• [The problem]
Copy out lines with the word "Import" from the material that follows.

• [Data for review]

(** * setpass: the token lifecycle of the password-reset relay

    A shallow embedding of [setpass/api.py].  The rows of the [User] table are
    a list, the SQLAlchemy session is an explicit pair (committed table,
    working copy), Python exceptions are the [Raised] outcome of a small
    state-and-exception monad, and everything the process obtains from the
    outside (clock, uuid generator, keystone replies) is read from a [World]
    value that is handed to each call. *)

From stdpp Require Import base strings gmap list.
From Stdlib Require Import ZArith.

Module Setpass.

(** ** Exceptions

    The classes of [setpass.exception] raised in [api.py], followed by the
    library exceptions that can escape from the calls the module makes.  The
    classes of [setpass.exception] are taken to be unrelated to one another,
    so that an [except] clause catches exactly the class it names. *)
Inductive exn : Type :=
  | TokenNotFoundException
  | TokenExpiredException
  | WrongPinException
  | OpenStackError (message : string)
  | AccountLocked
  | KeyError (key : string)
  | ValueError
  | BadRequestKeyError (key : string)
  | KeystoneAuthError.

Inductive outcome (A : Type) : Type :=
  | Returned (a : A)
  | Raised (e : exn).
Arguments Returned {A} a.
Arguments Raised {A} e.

• [Result of this exercise]
From stdpp Require Import base strings gmap list.
From Stdlib Require Import ZArith.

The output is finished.